I was almost to the part where she’d confess her love to Caleb, and he’d tell her that he didn’t feel the same, because his ex-girlfriend had come back pregnant, and he wanted to do right by her—and then my phone buzzed with a text.
He hasn’t left his building yet—calling it a night.
My PI.
It was eleven.
Had Rhaim’s date stood him up?
I couldn’t even fathom the possibility.
But just because he hadn’t left didn’t mean that any number of intelligent, attractive, and possibly significantly less crazier than me women couldn’t have just walked up to his penthouse.
He made enough money, he could’ve had them helicoptered to his roof.
Thanks
I texted back, and managed not to include an emoji.
Then I swept my hair out of my face and redid my bun.
Sarah loved Mason no matter what. And while I knew they were fictional, and that my life in no such way compared, I just needed to see something work out.
I needed something to root for.
I needed to feel safe, despite breathtaking odds and extraordinary situations.
Because reading about them made me feel like maybe, just maybe, it could happen to me, too.
Reality was real enough, and I’d dealt with enough shit today; I deserved to have some happiness.
I knew because I’d made it to the end of the book before that Mason would eventually give Sarah his blessing for her future happiness as his dying wish, freeing Caleb from any guilt, and that months later, Sarah and Caleb would finally meet again and finally, finally hold hands and that the scene would leave me sobbing.
All I had to do was get there.
I bit the cap off of a highlighter and started to gnaw on it while I sank back into the pages.
Four hours later, I was sleeping peacefully when my phone beeped.
I blinked awake, wiping up some drool, and was dismayed at the bright pink stain my dropped highlighter had left on my comforter.

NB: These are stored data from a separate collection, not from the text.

(** The response [(op, request_id, replica, c)] has had its effect on the
    node: the request was created, and it is completed, or its record
    rejects [op], or the slot of [replica] holds [c]. *)
Definition settled (op : Operation) (request_id : Z) (replica : NodeId)
    (c : Cell) (self : StorageNode) : Prop :=
  request_id < _request_counter self
  /\ (_pending_requests self !! request_id = None
      \/ exists pending,
           _pending_requests self !! request_id = Some pending
           /\ (accepted op pending = false
               \/ dict_get replica (PendingRequest.responses pending)
                  = Some c)).

(** The record of a pending request that cannot complete: its answers come
    from [replicas] and there are fewer distinct ids in [replicas] than the
    quorum asks for. *)
Definition stranded (request_id : Z) (replicas : list NodeId) (quorum : Z)
    (self : StorageNode) : Prop :=
  exists pending,
    _pending_requests self !! request_id = Some pending
    /\ PendingRequest.replicas pending = replicas
    /\ PendingRequest.quorum pending = quorum
    /\ answered pending ⊆ list_to_set replicas.

(** ** A system of nodes

    The environment described in sections 5 and 6 of the specification, as
    far as the properties below need it: every node runs the code above
    under its own name, [ctx.send(msg, dst)] hands the message to a transport
    that may deliver it to the node named [dst] any number of times, in any
    order, or never, and the client may submit a request to any node at any
    time. *)

Record Packet := mkPacket {
  dst : NodeId;
  src : NodeId;
  payload : Message
}.

Record System := mkSystem {
  sys_nodes : gmap NodeId StorageNode;
  sys_sent : list Packet;
  sys_replies : list (NodeId * Message)
}.

(** The packets and the client replies among the actions of node [n]. *)
Definition packets (n : NodeId) (out : list Action) : list Packet :=
  flat_map (fun a => match a with
                     | Send msg d => [mkPacket d n msg]
                     | SendLocal _ => []
                     end) out.

Definition local_replies (n : NodeId) (out : list Action)
    : list (NodeId * Message) :=
  flat_map (fun a => match a with
                     | Send _ _ => []
                     | SendLocal msg => [(n, msg)]
                     end) out.

(** What happens next: a client hands [msg] to node [n] when its clock reads
    [now], or the transport delivers the [i]-th packet sent so far. *)
Inductive Choice :=
| Client (n : NodeId) (msg : Message) (now : Timestamp)
| Deliver (i : nat).

Definition apply_outcome (sys : System) (n : NodeId) (o : Outcome)
    : option System :=
  match o with
  | None => None
  | Some (self', out) =>
      Some (mkSystem (<[n := self']> (sys_nodes sys))
              (sys_sent sys ++ packets n out)
              (sys_replies sys ++ local_replies n out))
  end.

(** One step; [None] when the node does not exist, the packet does not
    exist, or the handler raises. *)
Definition sys_step (sys : System) (ch : Choice) : option System :=
  match ch with
  | Client n msg now =>
      match sys_nodes sys !! n with
      | None => None
      | Some self => apply_outcome sys n (on_local_message self msg now)
      end
  | Deliver i =>
      match sys_sent sys !! i with
      | None => None
      | Some p =>
          match sys_nodes sys !! dst p with
          | None => None
          | Some self =>
              apply_outcome sys (dst p)
                (on_message self (payload p) (src p))
          end
      end
  end.

Fixpoint sys_run (sys : System) (chs : list Choice) : option System :=
  match chs with
  | [] => Some sys
  | ch :: chs' =>
      match sys_step sys ch with
      | None => None
      | Some sys' => sys_run sys' chs'
      end
  end.

(** Every node of [names] freshly constructed with the node list [names]. *)
Definition sys_init (names : list NodeId) : System :=
  mkSystem (list_to_map (map (fun n => (n, init n names)) names)) [] [].

(** What holds of every system reached from [sys_init]: a node carries its
    name and is well formed, and the request id of a sub-request or of a
    response in transit was handed out by its coordinator. *)
Definition sys_inv (sys : System) : Prop :=
  (forall n self,
     sys_nodes sys !! n = Some self -> _id self = n /\ wf self)
  /\ (forall p x r,
        p ∈ sys_sent sys ->
        sub_request_of (payload p) = Some (x, r) ->
        exists self, sys_nodes sys !! x = Some self
                     /\ r < _request_counter self)
  /\ (forall p op r replica c,
        p ∈ sys_sent sys ->
        response_of (payload p) = Some (op, r, replica, c) ->
        exists self, sys_nodes sys !! dst p = Some self
                     /\ r < _request_counter self).

(** The request [request_id] of coordinator [coord] is stranded, its
    sub-requests in transit go to [replicas], and the responses to it in
    transit come from [replicas]. *)
Definition tracks (coord : NodeId) (request_id : Z) (replicas : list NodeId)
    (quorum : Z) (sys : System) : Prop :=
  (exists self, sys_nodes sys !! coord = Some self
                /\ stranded request_id replicas quorum self)
  /\ (forall p,
        p ∈ sys_sent sys ->
        sub_request_of (payload p) = Some (coord, request_id) ->
        dst p ∈ replicas)
  /\ (forall p op replica c,
        p ∈ sys_sent sys ->
        dst p = coord ->
        response_of (payload p) = Some (op, request_id, replica, c) ->
        replica ∈ replicas).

I didn’t reach straight for my phone—because there was no way any message I was getting this time of night could be good. Had my guy stuck around Rhaim’s apartment and spotted him walking a beautiful woman to her Uber?
“Fuck, fuck, damn,” I cursed, looking at my phone like it had turned into a snake.

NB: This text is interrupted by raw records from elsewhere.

(* NDEBUG defined or not *)
Inductive build : Type := Debug | NDEBUG.

(* --------------------------------------------------------------------- *)
(* The monad                                                              *)
(* --------------------------------------------------------------------- *)

Inductive outcome (A : Type) : Type :=
| Done (a : A) (w : world)
| Aborted (diagnostic : string) (w : world)  (* assert failed: abort() *)
| Undefined.                                 (* access outside any object *)
Arguments Done {A} a w.
Arguments Aborted {A} diagnostic w.
Arguments Undefined {A}.

Definition M (A : Type) : Type := env -> world -> outcome A.

Definition ret {A} (a : A) : M A := fun _ w => Done a w.

Definition bind {A B} (m : M A) (k : A -> M B) : M B :=
  fun e w =>
    match m e w with
    | Done a w' => k a e w'
    | Aborted d w' => Aborted d w'
    | Undefined => Undefined
    end.

#[global] Instance M_ret : MRet M := @ret.
#[global] Instance M_bind : MBind M := fun A B k m => bind m k.

Definition abort {A} (diagnostic : string) : M A :=
  fun _ w => Aborted diagnostic w.

Definition modify (f : world -> world) : M unit :=
  fun _ w => Done tt (f w).

Definition ask {A} (f : env -> A) : M A :=
  fun e w => Done (f e) w.

(* The world after some more events. *)
Definition logged (w : world) (evs : list event) : world :=
  mk_world (mutexes w) (threads w) (log w ++ evs).

Definition emit (ev : event) : M unit :=
  modify (fun w => logged w [ev]).

(* --------------------------------------------------------------------- *)
(* Memory                                                                 *)
(* --------------------------------------------------------------------- *)

Definition set_mutexes (f : gmap addr pthread_mutex_t -> gmap addr pthread_mutex_t)
    (w : world) : world :=
  mk_world (f (mutexes w)) (threads w) (log w).

Definition set_threads (f : gmap addr thread_obj -> gmap addr thread_obj)
    (w : world) : world :=
  mk_world (mutexes w) (f (threads w)) (log w).

(* Reading a pthread_mutex_t by value. *)
Definition load_mutex (a : addr) : M pthread_mutex_t :=
  fun _ w => match mutexes w !! a with
             | Some v => Done v w
             | None => Undefined
             end.

(* Automatic storage: the address a new local gets is one that no live
   pthread_mutex_t object has. *)
Definition address_of_local (w : world) : addr := fresh (dom (mutexes w)).

(* A local variable of type pthread_mutex_t, initialised with v: a new
   object. *)
Definition declare_local (v : pthread_mutex_t) : M addr :=
  fun _ w => let a := address_of_local w in
             Done a (set_mutexes (insert a v) w).

Definition end_of_scope (a : addr) : M unit :=
  modify (set_mutexes (delete a)).

(* { T x = v; body }  *)
Definition with_local {A} (v : pthread_mutex_t) (body : addr -> M A) : M A :=
  x ← declare_local v;
  r ← body x;
  end_of_scope x;;
  mret r.

Definition read_thread (a : addr) : M thread_obj :=
  fun _ w => match threads w !! a with
             | Some t => Done t w
             | None => Undefined
             end.

Definition write_handle (a : addr) (h : pthread_t) : M unit :=
  t ← read_thread a;
  modify (set_threads (insert a (mk_thread h (_joinable t)))).

Definition write_joinable (a : addr) (j : bool) : M unit :=
  t ← read_thread a;
  modify (set_threads (insert a (mk_thread (_handle t) j))).

(* --------------------------------------------------------------------- *)
(* The pthread library                                                    *)
(* --------------------------------------------------------------------- *)

(* The library is not part of pth.hxx.  Its results come from the
   environment; what it does to the mutex object it is handed follows the
   POSIX contract: lock and a successful trylock make the caller the
   owner, unlock clears it, and a condition wait releases the mutex it was
   given, suspends the caller, and re-acquires that mutex. *)
Definition acquire (m : addr) : M unit :=
  fun e w => match mutexes w !! m with
             | Some _ => Done tt (set_mutexes (insert m (LockedBy (self e))) w)
             | None => Undefined
             end.

Definition release (m : addr) : M unit :=
  fun _ w => match mutexes w !! m with
             | Some _ => Done tt (set_mutexes (insert m Unlocked) w)
             | None => Undefined
             end.

Definition suspend : M unit :=
  fun e w => emit (Suspended (mutexes w)) e w.

Definition cond_wait_effect (m : addr) : M unit :=
  release m;; suspend;; acquire m.

Definition os_effect (c : oscall) (r : Z) : M unit :=
  match c with
  | pthread_mutex_lock m | pthread_mutex_trylock m =>
      if r =? 0 then acquire m else mret tt
  | pthread_mutex_unlock m =>
      if r =? 0 then release m else mret tt
  | pthread_cond_wait _ m =>
      if r =? 0 then cond_wait_effect m else mret tt
  | pthread_cond_timedwait _ m _ =>
      if (r =? 0) || (r =? ETIMEDOUT) then cond_wait_effect m else mret tt
  | _ => mret tt
  end.

Definition sys (c : oscall) : M Z :=
  emit (Call c);;
  r ← ask (fun e => os_result e c);
  os_effect c r;;
  mret r.

Definition clock_gettime_REALTIME : M timespec := ask os_clock.

(* --------------------------------------------------------------------- *)
(* ASSERT_EQ0                                                             *)
(* --------------------------------------------------------------------- *)

(* The value of the argument of assert. *)
Inductive expr_value : Type :=
| IntVal (z : Z)
| StrLit (s : string).

(* Contextual conversion to bool: an integer is true when it is not zero;
   a string literal is an array, it decays to the address of its first
   character, which is not the null pointer. *)
Definition to_bool (v : expr_value) : bool :=
  match v with
  | IntVal z => negb (z =? 0)
  | StrLit _ => true
  end.

(* <cassert>, NDEBUG not defined: abort when the argument is false. *)
Definition assert (v : expr_value) (text : string) : M unit :=
  if to_bool v then mret tt else abort text.

(*  #if defined NDEBUG
    # define ASSERT_EQ0(X) void(0)
    #else
    # define ASSERT_EQ0(X) ( (X == 0) ? void(0) : []{assert(#X " != 0");}() )
    #endif
   The argument X is an expression: under NDEBUG it is dropped unevaluated.
   text is #X. *)
Definition ASSERT_EQ0 (b : build) (text : string) (X : M Z) : M unit :=
  match b with
  | NDEBUG => mret tt
  | Debug =>
      x ← X;
      if x =? 0 then mret tt
      else let lit := (text ++ " != 0")%string in assert (StrLit lit) lit
  end.

(* --------------------------------------------------------------------- *)
(* class thread                                                           *)
(* --------------------------------------------------------------------- *)

Module thread.

(* An object is constructed in storage that holds no live thread. *)
Definition construct (this : addr) (t : thread_obj) : M unit :=
  fun e w => match threads w !! this with
             | Some _ => Undefined
             | None => modify (set_threads (insert this t)) e w
             end.

Definition destroy (this : addr) : M unit :=
  modify (set_threads (delete this)).

Definition read_handle (this : addr) : M pthread_t :=
  t ← read_thread this; mret (_handle t).

(* bool joinable() const noexcept { return _joinable; } *)
Definition joinable (this : addr) : M bool :=
  t ← read_thread this; mret (_joinable t).

(* ::pthread_t native_handle() noexcept { return _handle; } *)
Definition native_handle (this : addr) : M pthread_t := read_handle this.

(* std::exchange(obj, new_value): obj takes new_value, the old value is
   returned. *)
Definition exchange_handle (obj : addr) (new_value : pthread_t) : M pthread_t :=
  old ← read_handle obj;
  write_handle obj new_value;;
  mret old.

Definition exchange_joinable (obj : addr) (new_value : bool) : M bool :=
  old ← joinable obj;
  write_joinable obj new_value;;
  mret old.

(* thread() noexcept : _handle(0L), _joinable(false) { } *)
Definition default_ctor (this : addr) : M unit :=
  construct this (mk_thread 0 false).

(* thread(thread&& other) noexcept
   The two members are assigned in the body, _handle first; the object is
   live once both are. *)
Definition move_ctor (this other : addr) : M unit :=
  h ← exchange_handle other 0;
  j ← exchange_joinable other false;
  construct this (mk_thread h j).

(* thread& operator=(thread&& other) noexcept *)
Definition move_assign (this other : addr) : M addr :=
  h ← exchange_handle other 0;
  write_handle this h;;
  j ← exchange_joinable other false;
  write_joinable this j;;
  mret this.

I could roll over and pretend I hadn’t heard it—try to drift back to sleep not knowing.
But I was never a “find out later” kind of girl.
I snatched it up and turned the screen on, hopping into my messages—and the only thing worse than finding out Rhaim was sleeping with someone else popped up, from a number I didn’t know:
Heard you were back in town.
Can’t wait to see you at your father’s birthday party.